The planet was made by Jesus and through Jesus and for Jesus (Colossians 1:16). That’s a stunning declaration of the value that is in this world. It is as if the planet was created to be a gift from the Father to the Son. How dare we defile something that bears the hallmarks of God in this way?
So how will we live out this transformed relationship with the earth? Or maybe the better question is, how will I live out this relationship? I need to make a response myself, I can’t just tell you what to do. So here goes:
Because I want to love this world and don’t want to see millions pushed into poverty or other species destroyed through climate change, I’ve looked long and hard at how I live my life. This year, any travel I’ve done in the UK and mainland Europe I’ve done by train or car rather than flying (it’s more time consuming but it’s much nicer, and I can get work done or look out the window depending on my mood). I turned down an offer to be the main speaker at a conference in Australia (that was tough – I would have liked to have done it). But I also know I’ve flown too much because of my work and am determined not to do that next year.

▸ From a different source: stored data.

(* ===== verification/MutationSteps.v ===== *)
(** * The steps of a mutation

    What the helpers of mutation.rs do to a session: allocating and freeing data
    blocks and inodes, writing an inode, and finding, inserting and clearing
    directory entries.  An error leaves the session open; nothing has reached the
    device. *)

From Stdlib Require Import ZArith Lia.
From stdpp Require Import base list numbers option.
From S2P Require Import Prelude NullfsBytes NullfsPhase3 NullfsSuperblock NullfsRecord NullfsInode.
From S2P Require Import NullfsDirectory NullfsAllocation BlockDevice Journal JournalDisk JournalSteps.
From S2P Require Import JournalRecovery Volume Mutation Extents VolumeReads Session.

Open Scope Z_scope.

(** Block numbers of a descriptor are unsigned. *)
Definition group_unsigned (g : AllocationGroupDescriptor.t) : Prop :=
  0 ≤ AllocationGroupDescriptor.block_bitmap_block g ∧ 0 ≤ AllocationGroupDescriptor.inode_bitmap_block g ∧
  0 ≤ AllocationGroupDescriptor.inode_table_first_block g ∧ 0 ≤ AllocationGroupDescriptor.first_data_block g ∧
  AllocationGroupDescriptor.data_end_block g ≤ u64_max.

Lemma wp_for_each {S E A} (l : list A) (f : A → M S E unit) (I : list A → S → Prop)
    (Q : unit → S → Prop) (R : E → S → Prop) s :
  I [] s →
  (∀ prior x s, prior ++ [x] `prefix_of` l → I prior s → wp (f x) (λ _ s, I (prior ++ [x]) s) R s) →
  (∀ s, I l s → Q () s) → wp (for_each l f) Q R s.
Proof.
  intros Hi Hf HQ.
  assert (∀ rest prior s, l = prior ++ rest → I prior s → wp (for_each rest f) Q R s) as Hloop.
  { clear Hi s. induction rest as [|x rest IH]; intros prior s Hl Hi; cbn [for_each].
    - rewrite app_nil_r in Hl. subst. apply wp_ret. by apply HQ.
    - apply wp_bind. eapply wp_mono; [apply Hf; [|exact Hi]| |done].
      + exists rest. by rewrite <- app_assoc.
      + intros ? s' Hi'. apply (IH (prior ++ [x])); [by rewrite <- app_assoc|done]. }
  by apply (Hloop l []).
Qed.

(** ** What the steps do to the view *)

(** A block that was free, of some group, is marked used. *)
Definition block_taken (gs : list AllocationGroupDescriptor.t) (v v' : disk) (physical : Z) : Prop := ∃ g bitmap,
  g ∈ gs ∧
  AllocationGroupDescriptor.first_data_block g ≤ physical < AllocationGroupDescriptor.data_end_block g ∧
  bitmap_test (v (AllocationGroupDescriptor.block_bitmap_block g)) (block_bit g physical) = Some false ∧
  bitmap_set (v (AllocationGroupDescriptor.block_bitmap_block g)) (block_bit g physical) true = Ok bitmap ∧
  v' = upd v (AllocationGroupDescriptor.block_bitmap_block g) bitmap.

I’ve switched to a mostly plant and grain based diet and grow a lot of my own vegetables as well as supporting a local organic grower. When I took my job at Tearfund and knew I’d have to drive more, I asked them to install charging points and I got an electric car which is charged with electricity from a green energy supplier (and from my solar panels at home). Take a look here for more we can all do.
Because of the urgency of this situation, I helped start up Eco Church, a scheme to help churches look after God’s world through all areas of church life. We can act as local churches and as the global church together, acting and praying to see change. Get your church signed up!
I’m determined to use my voice to speak up and push our governments to fulfil the commitments made under the Paris Agreement – and yes let’s push Trump to do so too. And, please join Tearfund in calling the World Bank to switch their billions of pounds of energy investment in developing countries from fossil fuels to renewable power.
What will you do?
As followers of this Jesus through whom all things were made, let us be at the forefront of demonstrating a different relationship with the planet: a relationship of humility, servanthood, gentleness, mercy and compassion; one in which, instead of striving to pile up more and more goods for ourselves, we commit ourselves to working for justice and the flourishing of the natural world. Let us join God in loving this world that he has made.
( This article was first published on Christian Today. You can see the original article here. Image: ReutersAerial view of Trabuco Canyon as a tanker aircraft dumps water onto Holy Fire, Near Santiago Peak, California, August 6, 2018)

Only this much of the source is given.